The tiny village of Colchani on the shores of the flats relies heavily on the salt industry. Children as young as six are drafted in to shovel salt into bags for transportation to the nearest transport hub. Colchani used to have a railway station but the train, which still runs from nearby Uyuni, now steams through the town without stopping. Other than its abandoned train station, Colchani boasts very little in the way of amenities with no sewage system and no running water.
15 year old Madai Laime has been bagging salt since she was six and now fits in stints of work during her school day before and after classes. She fills smaller bags with one kilogram of salt and then puts 50 of these into larger bags. She needs to bag 2,500 kg of salt per day to make a meagre $ 5. Nirmo, another Colchani resident, is planning to leave the town and sell his salt outside. He reckons he can make up to $ 1,500 instead of a disappointing $ 143 per month by going independent.

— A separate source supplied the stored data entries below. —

(** C11: every update file is applied once, provided that every file can be read,
    that no two new files hold the same (of two that hold what a file that is gone
    held, the second is neither applied nor recorded, [second_rename_loses_file]),
    and that no name has a quote.  A run applies exactly the files that need it:
    those the table [updates] does not know, unless their contents are those of an
    entry whose file is gone and which is then renamed, and those whose hash has
    changed, unless the flags leave files of their state unchecked or have a
    missing hash only filled in.  It applies first the released and archived ones,
    then the custom ones, then those of modules, each in the order of their names;
    it reports their number, and then every file is in the table with its hash or
    is one that the flags leave unchecked.  A run broken off by a file that cannot
    be applied has recorded all files before it, and not that one.  A later run
    with the same files applies none. *)
Theorem update_applies_once (fetcher : UpdateFetcher) (flags : Flags) (s : progress)
    (available : LocaleFileStorage)
    (Hl : GetFileList fetcher s = (Ret available, s)) (Ht : tidy (u_db s))
    (Hr : readable available) (Hc : no_copies available (updates (u_db s))) :
  (∃ hashToName, chooses (updates (u_db s)) hashToName ∧
    run_ok flags available (updates (u_db s)) hashToName s (Update order stack fetcher flags s)) ∧
  ∀ result s' s2, Update order stack fetcher flags s = (Ret result, s') →
    u_db s2 = u_db s' → tidy (u_db s2) → GetFileList fetcher s2 = (Ret available, s2) →
    ∃ result2 s3, Update order stack fetcher flags s2 = (Ret result2, s3) ∧
      updated result2 = 0 ∧ u_files s3 = u_files s2.
Proof using OL KL order_list.
  destruct (Update_run fetcher flags s available Hl Ht Hr Hc) as (h & Ch & R).
  split; [by exists h|]. intros result s' s2 E Ed Ty El. rewrite E in R.
  destruct R as (_ & _ & St). rewrite <- Ed in St.
  destruct (Update_run fetcher flags s2 available El Ty Hr) as (h2 & _ & R2).
  { intros f g Hf _ Ef. destruct (St f Hf) as (hash & st & Es & _). by rewrite Ef in Es. }
  assert (List.filter (needs flags available (updates (u_db s2)) h2) (passes available) = []) as En.
  { assert (∀ f, f ∈ passes available → needs flags available (updates (u_db s2)) h2 f = false) as N.
    { intros f. rewrite (passes_perm available). intros Hf. by apply settled_needs, St. }
    revert N. generalize (passes available). clear. intros l N.
    induction l as [|x l IH]; [done|]. cbn. rewrite N by (by left). apply IH. intros. apply N. by right. }
  unfold run_ok in R2. rewrite En in R2.
  destruct (Update order stack fetcher flags s2) as [[result2|e| |] s3]; try done.
  - destruct R2 as (F & C & _). exists result2, s3. cbn in F. by rewrite app_nil_r in F.
  - destruct R2 as (f & pre & post & X & _). by destruct pre.
Qed.
End whole_run.
End updates.
End Updates.

(** ** Witnesses

    A server that keeps the table and understands the statements of the fetcher,
    and a source directory with three files. *)

Fixpoint toy_odd (l : list (list Z)) : list (list Z) :=
  match l with x :: _ :: l => x :: toy_odd l | _ => [] end.

Definition toy_state_of (s : list Z) : option State :=
  match Strings.split 39 s with [_; st; _] => Some (Sql.StateConvert_text st) | _ => None end.

Definition toy_execute (sql : list Z) (d : table) : table :=
  match Strings.split 34 sql with
  | a :: rest =>
      if bool_decide (a = str "DELETE FROM `updates` WHERE `name` IN(")
      then filter (λ p, p.1 ∉ toy_odd rest) d
      else match rest with
      | [name; _] =>
          match toy_state_of a with
          | Some st => alter (λ e, (e.1, st)) name d
          | None => delete name d
          end
      | [x; _; y; c] =>
          match toy_state_of c with
          | Some st => <[x := (y, st)]> d
          | None => match d !! y with Some e => <[x := e]> (delete y d) | None => d end
          end
      | _ => d
      end
  | [] => d
  end.

Definition toy_field (s : list Z) : Field :=
  mkField (Some (s ++ [0])) (zlen s) false (Some (demo_column [] [] FieldInt64)).

Definition toy_row (e : list Z * (list Z * State)) : list Field :=
  [toy_field e.1; toy_field e.2.1; toy_field (Sql.StateConvert e.2.2); toy_field (str "1")].

Definition toy_retrieve (sql : list Z) (d : table) : option (list Field * list (list Field)) :=
  if bool_decide (sql = Sql.SELECT_INCLUDE) then
    Some ([toy_field (str "$/u"); toy_field (str "RELEASED")],
          [[toy_field (str "$/c"); toy_field (str "CUSTOM")]])
  else match map toy_row (map_to_list d) with [] => None | row :: rows => Some (row, rows) end.

#[local] Instance toy_target : UpdateTarget := {|
  DB := table;
  db_apply := toy_execute;
  db_applyFile p d := (negb (bool_decide (p = str "/s/u/bad.sql")), d);
  db_retrieve := toy_retrieve
|}.

#[local] Instance toy_books : BookKeeping := {|
  updates (d : DB) := d;
  plain name := 34 ∉ name
|}.

(** A character that a constant text does not hold, by computation. *)
Ltac no_char := first [assumption | apply (bool_decide_eq_true_1 _); vm_compute; reflexivity].

Lemma split_quoted a name rest :
  34 ∉ a → 34 ∉ name →
  Strings.split 34 (a ++ Sql.quoted name ++ rest) = a :: name :: Strings.split 34 rest.
Proof.
  intros Ha Hn. unfold Sql.quoted. rewrite <- !app_assoc. cbn [app].
  rewrite Strings.split_app by done. f_equal. by rewrite Strings.split_app.
Qed.

Lemma hex_plain digest : Forall is_byte digest → 34 ∉ Strings.ByteArrayToHexStr digest false.
Proof.
  intros F Hin. rewrite Strings.ByteArrayToHexStr_spec in Hin. unfold Strings.hex in Hin.
  apply list_elem_of_In, in_concat in Hin as (t & Ht & Hin). apply in_map_iff in Ht as (b & <- & Hb).
  rewrite Forall_forall in F. specialize (F b (proj2 (list_elem_of_In _ _) Hb)).
  pose proof (byte_forall (λ b, negb (existsb (Z.eqb 34) (Strings.hex_byte b))) eq_refl b F) as N.
  apply negb_true_iff in N. assert (existsb (Z.eqb 34) (Strings.hex_byte b) = true) as E; [|congruence].
  apply existsb_exists. exists 34. by split.
Qed.

Lemma digits_plain c v : 0 <= v < 2 ^ 32 → ¬ Strings.is_digit c → c ∉ Strings.fmt_dec v.
Proof.
  intros Hv Hc Hin. destruct (Timer.fmt_dec_digits v) as (_ & F & _); [lia|].
  rewrite Forall_forall in F. by apply Hc, F.
Qed.

Lemma toy_odd_names names :
  Forall (λ name, 34 ∉ name) names → names ≠ [] →
  toy_odd (Strings.split 34 (drop 1 (Sql.names_in names ++ str ")"))) = names.
Proof.
  intros F N. destruct names as [|name names]; [done|]. clear N. revert name F.
  induction names as [|name' names IH]; intros name F; inversion F as [|? ? F1 F2]; subst.
  - cbn [Sql.names_in]. unfold Sql.quoted. rewrite <- !app_assoc. cbn [app].
    rewrite skipn_cons, drop_0, Strings.split_app by done. reflexivity.
  - assert (Sql.names_in (name :: name' :: names) = Sql.quoted name ++ str ", " ++ Sql.names_in (name' :: names))
      as -> by done.
    assert (∃ r, Sql.names_in (name' :: names) = 34 :: r) as [r Er] by (destruct names; by eexists).
    specialize (IH name' F2). rewrite Er in *. unfold Sql.quoted.
    rewrite <- !app_assoc. cbn [app] in *. rewrite skipn_cons, drop_0 in *. rewrite Strings.split_app by done.
    change (str ", " ++ 34 :: r ++ str ")") with (str ", " ++ 34 :: (r ++ str ")")).
    rewrite Strings.split_app by no_char. cbn [toy_odd]. by rewrite IH.
Qed.

Lemma toy_state_text st a b :
  39 ∉ a → 39 ∉ b → toy_state_of (a ++ str "'" ++ Sql.StateConvert st ++ str "'" ++ b) = Some st.
Proof.
  intros Ha Hb. unfold toy_state_of. change (str "'") with [39]. cbn [app].
  rewrite Strings.split_app, (Strings.split_app 39 (Sql.StateConvert st)), (Strings.split_alone 39 b)
    by (first [assumption|destruct st; no_char]).
  by rewrite Sql.StateConvert_back.
Qed.

Lemma toy_replace d name digest state speed :
  34 ∉ name → Forall is_byte digest → 0 <= speed < 2 ^ 32 →
  let hash := Strings.ByteArrayToHexStr digest false in
  toy_execute (Sql.UpdateEntry (mkApplied name hash state 0) speed) d = <[name := (hash, state)]> d.
Proof.
  intros Hn Hd Hs hash. unfold toy_execute, Sql.UpdateEntry. cbn [af_name af_hash af_state].
  rewrite split_quoted by no_char.
  rewrite bool_decide_eq_false_2 by done.
  rewrite (split_quoted (str ", ") hash); [|no_char|exact (hex_plain digest Hd)].
  rewrite Strings.split_alone.
  - change (str ", '") with (str ", " ++ str "'"). change (str "', ") with (str "'" ++ str ", ").
    rewrite <- !app_assoc. rewrite toy_state_text; [done|no_char|].
    rewrite !not_elem_of_app. repeat split; [no_char| |no_char].
    apply digits_plain; [done|]. by intros [??].
  - rewrite !not_elem_of_app. repeat split; [no_char|destruct state; no_char|no_char| |no_char].
    apply digits_plain; [done|]. by intros [??].
Qed.

Lemma toy_field_text s : Fields.GetDataString (toy_field s) = Ret s.
Proof.
  unfold Fields.GetDataString, Fields.bytes, toy_field. cbn [value data_length].
  rewrite zlen_app. rewrite (proj2 (Z.leb_le _ _)) by zlen_lia. by rewrite ztake_app_exact.
Qed.

#[local] Existing Instance toy_floats.

#[local] Instance toy_books_laws : BookKeepingLaws.
Proof.
  split; cbn [DB updates plain toy_books toy_target db_apply db_retrieve db_applyFile].
  - intros d _. unfold toy_retrieve. rewrite bool_decide_eq_false_2 by done.
    destruct (map_to_list d) as [|e entries] eqn:E; cbn [map].
    + by apply map_to_list_empty_iff.
    + exists (e :: entries). split; [by rewrite <- E|]. change (toy_row e :: map toy_row entries) with
        (map toy_row (e :: entries)). clear E. apply Forall2_fmap_r, Forall_Forall2_diag, Forall_forall.
      intros [name [hash st]] _. unfold row_is, toy_row. do 5 eexists. split; [reflexivity|].
      rewrite !toy_field_text. repeat split. intros stack. by eexists.
  - intros d name digest state speed _ Hn _ Hd Hs. by apply toy_replace.
  - intros d name _ Hn. unfold toy_execute, Sql.RenameEntry_delete.
    rewrite <- (app_nil_r (Sql.quoted name)), split_quoted by no_char.
    reflexivity.
  - intros d from to _ Hf Ht _. unfold toy_execute, Sql.RenameEntry_update.
    rewrite split_quoted by no_char.
    rewrite <- (app_nil_r (Sql.quoted from)), split_quoted by no_char.
    reflexivity.
  - intros d name state _ Hn. unfold toy_execute, Sql.UpdateState.
    rewrite <- (app_nil_r (Sql.quoted name)). 
    change (str "UPDATE `updates` SET `state`='") with (str "UPDATE `updates` SET `state`=" ++ str "'").
    change (str "' WHERE `name`=") with (str "'" ++ str " WHERE `name`=").
    rewrite !app_assoc. rewrite <- (app_assoc _ (Sql.quoted name) []).
    rewrite split_quoted by (rewrite ?not_elem_of_app; repeat split; first [no_char|destruct state; no_char]).
    rewrite bool_decide_eq_false_2 by (by destruct state).
    cbn [Strings.split]. rewrite <- !app_assoc, toy_state_text by (no_char). done.
  - intros d names _ Hn N. unfold toy_execute, Sql.CleanUp.
    pose proof (toy_odd_names names Hn N) as O.
    assert (∃ r, Sql.names_in names = 34 :: r) as [r Er].
    { destruct names as [|? [|? ?]]; [done|by eexists..]. }
    rewrite Er in *. cbn [app] in *. rewrite skipn_cons, drop_0 in O.
    rewrite Strings.split_app by (no_char).
    rewrite bool_decide_eq_true_2 by done. by rewrite O.
  - done.
Qed.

On windless days, the thin layer of water covering parts of the flats forms a perfect mirror reflecting the cloudless blue skies. Sunsets create surreal spectrums of colour. These sight and the sweeping views of the vast flats and surrounding mountains have drawn tourists to the flats for decades. The Luna Salada (Salty Moon) Hotel in Uyuni is the most extravagant accommodation in town, built out of blocks of salt, and once hosted the country's president who, known for his egalitarian views, demanded that the hotel offer a 50% discount on rooms to Bolivians.
Karla Gachet and Ivan Kashinsky visited Colchani and the Salar de Uyuni on their road trip from the equator to the tip of Tierra del Fuego.